┌─ SOURCE MATERIAL

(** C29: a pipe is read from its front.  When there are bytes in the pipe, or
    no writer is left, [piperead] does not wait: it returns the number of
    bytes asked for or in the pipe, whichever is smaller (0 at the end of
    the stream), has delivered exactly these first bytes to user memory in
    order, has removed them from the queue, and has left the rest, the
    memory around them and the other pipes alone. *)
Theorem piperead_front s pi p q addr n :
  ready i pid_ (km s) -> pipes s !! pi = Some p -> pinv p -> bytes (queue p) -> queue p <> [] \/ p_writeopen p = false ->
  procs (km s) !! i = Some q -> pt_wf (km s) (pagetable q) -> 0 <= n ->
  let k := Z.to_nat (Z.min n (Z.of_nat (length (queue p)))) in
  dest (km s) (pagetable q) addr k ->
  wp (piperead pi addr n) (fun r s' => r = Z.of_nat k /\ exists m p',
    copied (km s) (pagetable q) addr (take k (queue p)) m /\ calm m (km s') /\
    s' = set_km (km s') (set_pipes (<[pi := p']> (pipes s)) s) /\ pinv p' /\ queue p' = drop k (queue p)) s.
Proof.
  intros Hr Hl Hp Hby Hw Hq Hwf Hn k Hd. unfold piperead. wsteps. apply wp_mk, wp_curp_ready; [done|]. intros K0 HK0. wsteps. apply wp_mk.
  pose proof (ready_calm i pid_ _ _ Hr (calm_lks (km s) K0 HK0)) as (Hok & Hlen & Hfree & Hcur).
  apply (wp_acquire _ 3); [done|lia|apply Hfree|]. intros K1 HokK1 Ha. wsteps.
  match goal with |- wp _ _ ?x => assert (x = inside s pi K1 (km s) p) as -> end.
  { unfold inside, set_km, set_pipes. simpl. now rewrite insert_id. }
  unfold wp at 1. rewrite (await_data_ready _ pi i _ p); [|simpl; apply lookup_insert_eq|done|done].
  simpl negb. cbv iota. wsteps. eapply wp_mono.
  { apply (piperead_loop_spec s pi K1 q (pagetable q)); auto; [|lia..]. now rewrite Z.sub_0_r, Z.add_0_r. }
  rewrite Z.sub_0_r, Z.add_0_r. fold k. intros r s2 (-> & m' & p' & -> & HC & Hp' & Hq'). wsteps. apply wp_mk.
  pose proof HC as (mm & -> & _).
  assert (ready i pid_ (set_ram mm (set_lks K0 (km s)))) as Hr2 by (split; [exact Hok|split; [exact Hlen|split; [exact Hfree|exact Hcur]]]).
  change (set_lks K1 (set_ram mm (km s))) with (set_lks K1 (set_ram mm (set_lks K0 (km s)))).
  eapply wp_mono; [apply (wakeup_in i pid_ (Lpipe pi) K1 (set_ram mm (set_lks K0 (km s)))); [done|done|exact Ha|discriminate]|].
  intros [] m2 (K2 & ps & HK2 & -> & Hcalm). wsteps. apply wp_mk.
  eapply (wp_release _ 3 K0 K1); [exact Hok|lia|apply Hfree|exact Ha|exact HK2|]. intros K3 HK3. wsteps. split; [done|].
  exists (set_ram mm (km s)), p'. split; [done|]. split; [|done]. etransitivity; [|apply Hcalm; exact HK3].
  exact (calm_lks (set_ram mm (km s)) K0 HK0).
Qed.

└─
┌─ SOURCE MATERIAL

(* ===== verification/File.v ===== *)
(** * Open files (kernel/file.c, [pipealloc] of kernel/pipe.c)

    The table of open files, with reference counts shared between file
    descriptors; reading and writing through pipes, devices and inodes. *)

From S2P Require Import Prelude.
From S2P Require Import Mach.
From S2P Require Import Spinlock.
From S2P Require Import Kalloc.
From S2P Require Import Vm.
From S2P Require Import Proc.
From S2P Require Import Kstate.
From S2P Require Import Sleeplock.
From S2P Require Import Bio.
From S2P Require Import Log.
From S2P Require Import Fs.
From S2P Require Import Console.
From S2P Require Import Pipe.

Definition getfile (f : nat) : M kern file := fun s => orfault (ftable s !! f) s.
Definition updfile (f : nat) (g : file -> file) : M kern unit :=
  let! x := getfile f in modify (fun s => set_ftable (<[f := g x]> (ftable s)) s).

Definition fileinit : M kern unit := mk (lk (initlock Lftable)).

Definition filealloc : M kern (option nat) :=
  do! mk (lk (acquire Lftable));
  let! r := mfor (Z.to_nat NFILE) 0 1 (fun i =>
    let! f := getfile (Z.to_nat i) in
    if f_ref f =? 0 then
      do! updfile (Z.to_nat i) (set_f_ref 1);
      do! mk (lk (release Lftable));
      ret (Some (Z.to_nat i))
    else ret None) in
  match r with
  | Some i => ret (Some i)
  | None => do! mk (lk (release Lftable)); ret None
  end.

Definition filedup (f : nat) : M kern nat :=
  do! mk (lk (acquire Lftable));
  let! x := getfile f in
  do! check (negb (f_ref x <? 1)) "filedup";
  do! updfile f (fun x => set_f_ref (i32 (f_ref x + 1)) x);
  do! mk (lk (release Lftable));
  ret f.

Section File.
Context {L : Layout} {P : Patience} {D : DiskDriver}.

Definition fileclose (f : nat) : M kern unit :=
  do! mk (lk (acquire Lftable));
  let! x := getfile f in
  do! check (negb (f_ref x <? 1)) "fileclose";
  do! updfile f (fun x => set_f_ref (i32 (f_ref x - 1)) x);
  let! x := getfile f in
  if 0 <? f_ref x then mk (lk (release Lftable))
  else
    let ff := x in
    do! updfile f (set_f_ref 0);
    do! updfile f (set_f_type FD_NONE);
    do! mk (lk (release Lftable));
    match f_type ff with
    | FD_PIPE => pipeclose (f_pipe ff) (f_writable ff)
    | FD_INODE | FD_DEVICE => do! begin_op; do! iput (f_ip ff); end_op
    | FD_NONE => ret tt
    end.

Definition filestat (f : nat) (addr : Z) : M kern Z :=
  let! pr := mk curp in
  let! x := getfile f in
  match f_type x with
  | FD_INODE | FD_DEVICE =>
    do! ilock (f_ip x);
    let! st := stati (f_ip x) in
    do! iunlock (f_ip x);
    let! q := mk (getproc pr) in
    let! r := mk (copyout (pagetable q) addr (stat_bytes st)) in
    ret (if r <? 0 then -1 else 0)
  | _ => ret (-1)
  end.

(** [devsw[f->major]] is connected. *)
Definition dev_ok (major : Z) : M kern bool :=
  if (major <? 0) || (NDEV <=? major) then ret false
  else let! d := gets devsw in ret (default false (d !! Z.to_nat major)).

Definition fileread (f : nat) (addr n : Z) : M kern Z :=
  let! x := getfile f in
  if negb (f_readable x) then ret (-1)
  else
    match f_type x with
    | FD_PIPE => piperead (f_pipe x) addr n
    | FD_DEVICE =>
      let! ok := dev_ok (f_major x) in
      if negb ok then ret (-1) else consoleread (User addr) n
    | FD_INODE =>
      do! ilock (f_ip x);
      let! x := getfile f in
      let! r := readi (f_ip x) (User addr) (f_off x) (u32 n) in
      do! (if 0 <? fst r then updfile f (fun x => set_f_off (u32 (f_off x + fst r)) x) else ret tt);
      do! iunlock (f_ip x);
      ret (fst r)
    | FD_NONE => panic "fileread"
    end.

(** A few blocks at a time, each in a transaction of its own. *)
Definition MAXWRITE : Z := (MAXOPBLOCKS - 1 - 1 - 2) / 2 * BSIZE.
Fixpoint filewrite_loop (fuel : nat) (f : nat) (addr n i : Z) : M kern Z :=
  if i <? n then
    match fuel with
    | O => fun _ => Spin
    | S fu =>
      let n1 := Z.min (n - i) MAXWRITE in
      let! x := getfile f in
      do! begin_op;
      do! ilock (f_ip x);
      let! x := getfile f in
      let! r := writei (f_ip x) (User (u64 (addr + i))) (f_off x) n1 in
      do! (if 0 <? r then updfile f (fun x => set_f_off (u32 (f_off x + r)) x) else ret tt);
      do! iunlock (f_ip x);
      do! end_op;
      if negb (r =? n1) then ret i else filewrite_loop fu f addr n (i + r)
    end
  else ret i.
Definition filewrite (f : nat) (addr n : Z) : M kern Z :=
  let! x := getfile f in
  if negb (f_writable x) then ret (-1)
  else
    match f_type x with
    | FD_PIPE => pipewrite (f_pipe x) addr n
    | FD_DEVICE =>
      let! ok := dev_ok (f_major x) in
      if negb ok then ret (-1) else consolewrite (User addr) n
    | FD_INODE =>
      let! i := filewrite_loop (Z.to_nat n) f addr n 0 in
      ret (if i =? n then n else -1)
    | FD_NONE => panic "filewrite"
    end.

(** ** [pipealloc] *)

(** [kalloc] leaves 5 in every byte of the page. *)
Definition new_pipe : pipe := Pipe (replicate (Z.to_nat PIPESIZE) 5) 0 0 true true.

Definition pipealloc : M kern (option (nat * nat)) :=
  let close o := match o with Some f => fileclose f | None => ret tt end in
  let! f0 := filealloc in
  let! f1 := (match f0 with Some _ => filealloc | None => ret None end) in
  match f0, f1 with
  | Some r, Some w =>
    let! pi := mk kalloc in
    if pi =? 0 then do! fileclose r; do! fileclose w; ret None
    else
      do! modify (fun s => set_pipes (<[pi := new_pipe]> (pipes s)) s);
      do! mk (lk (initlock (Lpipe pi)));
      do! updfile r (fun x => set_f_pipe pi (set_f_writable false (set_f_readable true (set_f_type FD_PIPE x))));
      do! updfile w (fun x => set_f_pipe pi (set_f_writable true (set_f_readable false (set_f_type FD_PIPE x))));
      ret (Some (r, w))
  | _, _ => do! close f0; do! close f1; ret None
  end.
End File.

└─

→ ACTIVITY
Copy every line from the records above that contains the string "inside".

→ RESPONSE TO THIS EXERCISE
  match goal with |- wp _ _ ?x => assert (x = inside s pi K1 (km s) p) as -> end.
  { unfold inside, set_km, set_pipes. simpl. now rewrite insert_id. }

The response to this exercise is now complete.